- **Work instructions**:
Return the lines below that carry the word "exists".

*** Opening Listed records ***

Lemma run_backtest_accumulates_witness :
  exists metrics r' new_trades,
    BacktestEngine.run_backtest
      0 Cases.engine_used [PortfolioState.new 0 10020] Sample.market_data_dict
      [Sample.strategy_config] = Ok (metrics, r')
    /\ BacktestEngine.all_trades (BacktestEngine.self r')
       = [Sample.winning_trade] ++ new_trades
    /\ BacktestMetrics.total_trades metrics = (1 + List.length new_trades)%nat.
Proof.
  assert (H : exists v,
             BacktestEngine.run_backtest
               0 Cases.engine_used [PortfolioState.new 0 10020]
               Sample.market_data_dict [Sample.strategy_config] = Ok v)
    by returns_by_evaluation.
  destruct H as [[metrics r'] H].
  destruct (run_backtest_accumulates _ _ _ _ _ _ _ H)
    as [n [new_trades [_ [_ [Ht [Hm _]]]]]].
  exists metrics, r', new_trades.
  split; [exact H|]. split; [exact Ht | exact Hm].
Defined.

*** Closing Listed records ***

- **Answer to this problem**:
  exists metrics r' new_trades,
  assert (H : exists v,
  exists metrics, r', new_trades.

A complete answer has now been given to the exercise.